Chapter 1 outlines the theoretical rationale on which the empirical chapters are based.
Chapter 2 of this thesis provides evidence that the benefits of need satisfaction are not always equal; rather, they are dependent on their relative intra-individual importance. Studies
1, 2 and part one of Study 4 show that the motivation benefits associated with need satisfaction gained via a specific activity depend on intra-individual differences in need importance. Studies 3 and part two of Study 4 show that for the general population, the effects of need satisfaction on general well-being are equal for all people regardless of the importance attached to each need. Those data support Deci and Ryan’s (1985) universal benefits position. However, Studies 1 and part one of Study 4 show that when an individual’s sense of identity is highly related to their investment in a specific activity, the association between need satisfaction (via an important activity) and general well-being depends on the intra-individual level of need importance. Those data counter self-determination theory’s universal benefits position. Collectively, these findings support the position that self-determination theory’s basic psychological needs are not always universally required for motivation and well-being.

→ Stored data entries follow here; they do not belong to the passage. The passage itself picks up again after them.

(** Modelled from the spec: the allow-list test of the role set (its
    database matchers are not among the sources embedded here).  A
    requested value passes an allow-list when some entry of the list is the
    wildcard or is the value itself. *)
Definition matchesAllowList (allow : list string) (requested : string) : bool :=
  existsb (fun entry => String.eqb entry Wildcard || String.eqb entry requested)
          allow.

(** Modelled from the spec: the access check of the protocol engine (the
    postgres engine is not among the sources embedded here): the requested
    pair is tested against both allow-lists. *)
Definition checkAccess (checker : AccessChecker) (dbName dbUser : string)
    : option error :=
  if matchesAllowList (allowDbNames checker) dbName
     && matchesAllowList (allowDbUsers checker) dbUser
  then None
  else Some (AccessDeniedError "access to database denied").

(** What an engine run does with the backend. *)
Inductive backendCall : Type :=
| Connect (dbName dbUser : string)
| Exec (sql : string).

(** Modelled from the spec: a run of the protocol engine (not among the
    sources embedded here): the pair is tested before any query is
    permitted; once granted, the engine connects and executes the client's
    queries. *)
Definition run (checker : AccessChecker) (dbName dbUser : string)
    (queries : list string) : option error * list backendCall :=
  match checkAccess checker dbName dbUser with
  | Some err => (Some err, [])
  | None => (None, Connect dbName dbUser :: map Exec queries)
  end.

(** The table of TestDatabaseAccess; [err] is empty when the connection
    is expected to succeed. *)
Record testCase := {
  desc : string;
  allowNames : list string;
  allowUsers : list string;
  dbName : string;
  dbUser : string;
  err : string;
}.

Definition tests : list testCase :=
  [ {| desc := "has access to all database names and users";
       allowNames := [Wildcard]; allowUsers := [Wildcard];
       dbName := "postgres"; dbUser := "postgres"; err := "" |};
    {| desc := "has access to nothing";
       allowNames := []; allowUsers := [];
       dbName := "postgres"; dbUser := "postgres";
       err := "access to database denied" |};
    {| desc := "no access to databases";
       allowNames := []; allowUsers := [Wildcard];
       dbName := "postgres"; dbUser := "postgres";
       err := "access to database denied" |};
    {| desc := "no access to users";
       allowNames := [Wildcard]; allowUsers := [];
       dbName := "postgres"; dbUser := "postgres";
       err := "access to database denied" |};
    {| desc := "access allowed to specific user/database";
       allowNames := ["metrics"]; allowUsers := ["alice"];
       dbName := "metrics"; dbUser := "alice"; err := "" |};
    {| desc := "access denied to specific user/database";
       allowNames := ["metrics"]; allowUsers := ["alice"];
       dbName := "postgres"; dbUser := "postgres";
       err := "access to database denied" |} ].

(** Whether the check gives what a row of the table expects. *)
Definition passes (t : testCase) : bool :=
  match checkAccess {| allowDbNames := allowNames t;
                       allowDbUsers := allowUsers t |}
                    (dbName t) (dbUser t) with
  | None => String.eqb (err t) ""
  | Some (AccessDeniedError message) => String.eqb (err t) message
  | Some _ => false
  end.

End access.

First, Chapter 3 (Study 5) provided support for the credibility of a four-factor sense of coherence scale, with an additional dimension, termed relationality. Second, Study 5 provided evidence for a considerable conceptual overlap (60%) among the dimensions of sense of coherence and basic needs perspectives. Third, in a series of longitudinal mediation analyses, satisfaction of basic needs significantly mediated the relationship between sense of coherence and positive well-being, but failed to mediate the relationship between sense of coherence and the absence of psychiatric symptoms. In addition, those analyses showed that sense of coherence was directly associated lower levels of psychiatric symptoms. Collectively, these findings are in line with the origin of both theories, and suggest that the dimensional structure of sense of coherence more adequately explains the absence of psychiatric illness than basic need satisfaction, whereas basic need satisfaction only explains the presence of positive psychological well-being. Chapter 4 of this thesis discusses the results from the two experimental chapters (Chapter 2 and 3) in a broad theoretical context.